(* ===== verification/ExoBuildFacts.v ===== *)
(** * The Exosite client: what the request builders put into the packet *)

From S2P Require Import Prelude Mem CoapDefs CoapGet CoapSet CoapMessage CoapGetFacts CoapSetFacts CoapOptionFacts Pal ExoDefs ExoBuild ExoRules.

(** ** The intended messages *)

Definition request (code mid r : Z) (opts : list (Z * list Z)) (payload : option (list Z)) : message :=
  mk_msg 1 CT_CON code mid (le_bytes 2 r) opts payload.

Definition read_msg (mid r : Z) (alias cik : list Z) : message :=
  request CC_GET mid r [(11, lit "1a"); (11, alias); (15, cik)] None.

Definition observe_msg (mid r : Z) (alias cik : list Z) : message :=
  request CC_GET mid r [(6, [0]); (11, lit "1a"); (11, alias); (15, cik)] None.

Definition write_msg (mid r : Z) (alias cik value : list Z) : message :=
  request CC_POST mid r [(11, lit "1a"); (11, alias); (15, cik)] (Some value).

Definition activate_msg (mid r : Z) (vendor model serial : list Z) : message :=
  request CC_POST mid r
    [(11, lit "provision"); (11, lit "activate"); (11, vendor); (11, model); (11, serial)] None.

Definition rst_msg (mid : Z) (token : list Z) : message := mk_msg 1 CT_RST CC_EMPTY mid token [] None.
Definition ack_msg (mid : Z) : message := mk_msg 1 CT_ACK CC_EMPTY mid [] [] None.

(** ** Accumulated status *)

(** The packet holds a message with the intended header; it is the intended one
    when every setter so far succeeded, and they all succeed when the intended
    message fits. *)
Definition built (max bound : Z) (target : message) (st : Z * coap_pdu) : Prop :=
  exists m, represents (snd st) m /\ pdu_max (snd st) = max /\
    Forall (fun o => fst o <= bound) (m_options m) /\ m_payload m = None /\ 0 <= fst st /\
    (fst st = 0 -> m = target) /\ (zlen (encode target) <= max -> fst st = 0) /\
    header_of m = header_of target.

Lemma or_status_updates f st m' :
  returns (f (snd st)) (updates (snd st) m') ->
  returns (or_status f st) (fun st' =>
    fst st' = fst st /\ represents (snd st') m' /\ pdu_max (snd st') = pdu_max (snd st)).
Proof.
  intros H. unfold or_status. apply returns_inv in H as ([e p] & -> & He & Hr & Hm & _).
  simpl in *. subst e. cbn [coap_error_val]. by rewrite Z.lor_0_r.
Qed.

Lemma zlen_encode_with_options m o1 o2 :
  zlen (encode (with_options m (o1 ++ o2))) =
  zlen (encode (with_options m o1)) + zlen (encode_options (last_num 0 o1) o2).
Proof.
  unfold encode, with_options. cbn [m_options m_payload]. rewrite encode_options_app.
  unfold encode_head. cbn [m_ver m_type m_code m_mid m_token]. len_lia.
Qed.

Lemma with_options_id m : with_options m (m_options m) = m.
Proof. by destruct m. Qed.

Lemma zlen_encode_grows m o : zlen (encode m) <= zlen (encode (with_options m (m_options m ++ o))).
Proof. rewrite zlen_encode_with_options, with_options_id. zlen_pos. lia. Qed.

Lemma or_insufficient a : 0 <= a -> 0 < Z.lor a CE_INSUFFICIENT_BUFFER.
Proof.
  intros Ha. assert (0 <= Z.lor a 7) by (apply Z.lor_nonneg; lia).
  destruct (Z.eq_dec (Z.lor a 7) 0) as [E|]; [|cbn [coap_error_val]; lia].
  apply Z.lor_eq_0_iff in E. lia.
Qed.

(** One more option, with a number not below the previous ones. *)
Lemma built_option max bound target st num v junk n :
  built max bound target st -> bound <= num -> 0 <= num < 65536 ->
  bytes v -> zlen v < 65536 -> n = zlen v ->
  returns (or_status (fun p => coap_add_option p num (v ++ junk) n) st)
    (built max num (with_options target (m_options target ++ [(num, v)]))).
Proof.
  intros (m & HR & Hmax & Hb & Hp & Hst & Hz & Hfit & Hh) Hbn Hnum Hv Hvl ->.
  assert (Hb' : Forall (fun o => fst o <= num) (m_options m))
    by (eapply Forall_impl; [exact Hb|]; intros o ?; simpl in *; lia).
  pose proof (add_option_end (snd st) m HR num v junk Hnum Hv Hvl Hb') as Hs. unfold sets in Hs.
  pose proof (zlen_encode_grows target [(num, v)]) as Hg.
  rewrite Hmax in Hs. unfold or_status. destruct (Z.ltb_spec max (zlen (encode
    (with_options m (m_options m ++ [(num, v)]))))) as [Hlt|Hle].
  - rewrite Hs. cbn [rbind returns]. exists m. cbn [fst snd].
    pose proof (or_insufficient (fst st) Hst).
    split; [done|]. split; [done|]. split; [done|]. split; [done|]. split; [lia|].
    split; [lia|]. split; [|done]. intros Hf. assert (H0 : fst st = 0) by (apply Hfit; lia).
    rewrite (Hz H0) in Hlt. lia.
  - apply returns_inv in Hs as ([e p] & -> & He & Hr & Hm & _). simpl in He, Hr, Hm. subst e.
    cbn [rbind returns coap_error_val]. rewrite Z.lor_0_r.
    exists (with_options m (m_options m ++ [(num, v)])). cbn [fst snd].
    split; [done|]. split; [by rewrite Hm|].
    split; [cbn [m_options with_options]; apply Forall_app; by repeat constructor|].
    split; [done|]. split; [done|]. split; [intros H0; by rewrite (Hz H0)|].
    split; [intros Hf; apply Hfit; lia|done].
Qed.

****************

Beginning at the line with "- apply returns_inv", write out each line exactly as it stands until the listing ends, and add nothing.

  - apply returns_inv in Hs as ([e p] & -> & He & Hr & Hm & _). simpl in He, Hr, Hm. subst e.
    cbn [rbind returns coap_error_val]. rewrite Z.lor_0_r.
    exists (with_options m (m_options m ++ [(num, v)])). cbn [fst snd].
    split; [done|]. split; [by rewrite Hm|].
    split; [cbn [m_options with_options]; apply Forall_app; by repeat constructor|].
    split; [done|]. split; [done|]. split; [intros H0; by rewrite (Hz H0)|].
    split; [intros Hf; apply Hfit; lia|done].
Qed.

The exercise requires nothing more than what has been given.